Let’s look at some examples.

In [1]:

# Take an iterable of arbitrary length as a vector
#   and return a list representing the normalized
#   input vector.
def verbose_normalize(vector):
squared_elements = []
for i in vector:
squared_elements.append(i**2)
magnitude = (sum(squared_elements))**(1/2)
output = []
for i in vector:
output.append(i / magnitude)
return output

# Same as above, but using comprehensions.
def normalize(vector):
magnitude = (sum((i**2 for i in vector)))**(1/2)
return [i/magnitude for i in vector]


In [2]:

normalize([1, 2, 3]), normalize((1, 2, 3))

([0.2672612419124244, 0.5345224838248488, 0.8017837257372732],
[0.2672612419124244, 0.5345224838248488, 0.8017837257372732])


There are a few things to note here. First, Python knows how to do fractional exponentiation. Second, unlike C/C++, we do not need to tell Python what type of object the function is to return nor do we need to express the argument types. You can pass anything into normalize and as long as that object supports the operations done on it, the function will work. Python is what we call a duck- typed language, from the expression

If it looks like a duck, swims like a duck, and quacks like a duck, then it probably is a duck”.

## Duck Typing

Python assumes that if it can operate on an object, then that object is in fact what it was supposed to be operating on. This has it’s ups and downs. On the plus side, duck-typed code is:

• shorter, easier to write and read
• polymorphic by default - one function can handle multiple input types without any more work on the author’s part

The downsides to duck-typing are that passing the wrong object can give two kinds of runtime errors:

• The function CAN process the input, but the output is meaningless
• The function CANNOT process the input and the program crashes

Here’s an example of the first type of error:

In [3]:

normalize([1, 2, 3j])

[(3.061616997868383e-17-0.5j),
(6.123233995736766e-17-1j),
(1.5+9.184850993605148e-17j)]


Above, we passed a list with an imaginary element to normalize. Our definition for normalize doesn’t compute the mathematically correct magnitude of a complex vector. However, Python will give output because it knows how to do all the operations asked on such a vector - it’s just that they don’t make sense in this context. The second type of error is easier to catch at runtime:

In [4]:

normalize('1, 2, 3')

---------------------------------------------------------------------------
TypeError                                 Traceback (most recent call last)

<ipython-input-4-b0b81ea61c1a> in <module>()
----> 1 normalize('1, 2, 3')

<ipython-input-1-15ca5b16a0cf> in normalize(vector)
14 # Same as above, but using comprehensions.
15 def normalize(vector):
---> 16     magnitude = (sum((i**2 for i in vector)))**(1/2)
17     return [i/magnitude for i in vector]

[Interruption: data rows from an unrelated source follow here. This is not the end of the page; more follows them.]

(** ** Privileges (escalate.rs) *)

Definition escalate_if_needed (env : SetupEnv) : Setup unit :=
  if se_root env then skip
  else if se_non_interactive env then
    fail "systemd setup requires root privileges. Re-run with sudo or use --mode docker for unprivileged file generation."
  else
    (confirmed ← of_result (as_sudo (se_answers env));
     if negb confirmed then
       fail "root privileges declined. Use --mode docker for unprivileged file generation, or re-run manually with sudo."
     else
       (argv ← of_result (se_argv env);
        r ← exec [] ("sudo" :: argv);
        match r with
        | Err e => fail e
        | Ok o => stop (Exited (default 1%Z (out_code o)))
        end)).

(** * The daemon (daemon/) *)

Inductive DaemonMode := ModeSystem | ModeUser.

(** An address: the IP as it is displayed, and the port. *)
Record SockAddr := mkSockAddr { sa_ip : string; sa_port : Z }.
Definition addr_text (a : SockAddr) : string := sa_ip a +:+ ":" +:+ pretty (sa_port a).

Record DaemonSetupConfig := mkDaemonSetup {
  ds_mode : DaemonMode;
  ds_user : string;
  ds_addr : SockAddr;
  ds_db_path : string;
  ds_max_processes : Z;
  ds_max_sessions : Z;
  ds_relay_url : option string;
  ds_machine_id : string;
  ds_machine_name : string;
  ds_relay_username : option string;
  ds_relay_password : option string;
  ds_relay_custom_ca_cert : option string;
  ds_worktree_dir : option string;
  ds_claude_bin : option string;
  ds_daemon_binary_path : option string;
  ds_enable_linger : bool;
  ds_enable_service : bool
}.

(** ** Files (templates.rs) *)

Definition unlines (l : list string) : string := join lf l +:+ lf.
Definition run_machine (env : CliEnv) (action : MachineAction) (c0 : CliConfig) (w0 : CliWorld) : CliConfig * CliWorld * (string * CliEnd) :=
  match ensure_valid_token env c0 w0 with
  | (c, w, Err e) => (c, w, (EmptyString, CliFailed (CliText e)))
  | (c, w, Ok _) =>
      let failed w out e := (c, w, (out, CliFailed (CliText e))) in
      match action with
      | MachineRegister id name =>
          match machine_call c (McRegister (default (ve_uuid env) id) name) w with
          | inl e => failed w EmptyString e
          | inr (w', Err s) => failed w' EmptyString (rl_status_text s)
          | inr (w', Ok None) => (c, w', (EmptyString, CliDone))
          | inr (w', Ok (Some m)) =>
              (c, w', (line "Machine registered:" +:+ line ("  ID:   " +:+ mi_machine_id m) +:+ line ("  Name: " +:+ mi_name m) +:+
                       line (lf +:+ "To use this machine, run:") +:+ line ("  betcode machine switch " +:+ mi_machine_id m), CliDone))
          end
      | MachineList =>
          match machine_call c (McList 50 0) w with
          | inl e => failed w EmptyString e
          | inr (w', Err s) => failed w' EmptyString (rl_status_text s)
          | inr (w', Ok machines) => (c, w', (machine_list_text c machines, CliDone))
          end
      | MachineSwitch id =>
          match machine_call c (McGet id) w with
          | inl e => failed w EmptyString e
          | inr (w', Err s) => failed w' EmptyString ("Machine '" +:+ id +:+ "' not found: " +:+ message s +:+ ". Run `betcode machine list` to see available machines.")
          | inr (w', Ok None) => failed w' EmptyString ("Machine '" +:+ id +:+ "' not found on relay")
          | inr (w', Ok (Some m)) =>
              let c' := set_active_machine (Some (mi_machine_id m)) c in
              match save_config env c' w' with
              | (w'', Ok _) => (c', w'', (line ("Active machine: " +:+ mi_machine_id m +:+ " (" +:+ mi_name m +:+ ")"), CliDone))
              | (w'', Err e) => (c', w'', (EmptyString, CliFailed (CliText e)))
              end
          end
      | MachineShow =>
          match cc_active_machine c with
          | None => (c, w, (line "No active machine (using local daemon)", CliDone))
          | Some id =>
              let out := line ("Active machine: " +:+ id) in
              if bool_decide (is_Some (cc_relay_url c)) && bool_decide (is_Some (cc_auth c)) then
                match machine_call c (McGet id) w with
                | inl e => failed w out e
                | inr (w', Err s) => (c, w', (out +:+ line ("Could not query machine: " +:+ message s), CliDone))
                | inr (w', Ok None) => (c, w', (out, CliDone))
                | inr (w', Ok (Some m)) =>
                    (c, w', (out +:+ line ("Name: " +:+ mi_name m) +:+ line ("Status: " +:+ machine_status_text (mi_status m)), CliDone))
                end
              else (c, w, (out, CliDone))
          end
      end
  end.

/usr/lib/python3.4/site-packages/numpy/core/fromnumeric.py in sum(a, axis, dtype, out, keepdims)
1699     """
1700     if isinstance(a, _gentype):
-> 1701         res = _sum_(a)
1702         if out is not None:
1703             out[...] = res

<ipython-input-1-15ca5b16a0cf> in <genexpr>(.0)
14 # Same as above, but using comprehensions.
15 def normalize(vector):
---> 16     magnitude = (sum((i**2 for i in vector)))**(1/2)
17     return [i/magnitude for i in vector]

TypeError: unsupported operand type(s) for ** or pow(): 'str' and 'int'


Trying to call normalize on a string leads to a TypeError because Python doesn’t know how to raise a string to a power. Both errors can be overcome by writing clear, unambiguous code with focus on good documentation, unique variable and function naming, vigilant namespace awareness, and unit-testing; all of which you should be doing in any language.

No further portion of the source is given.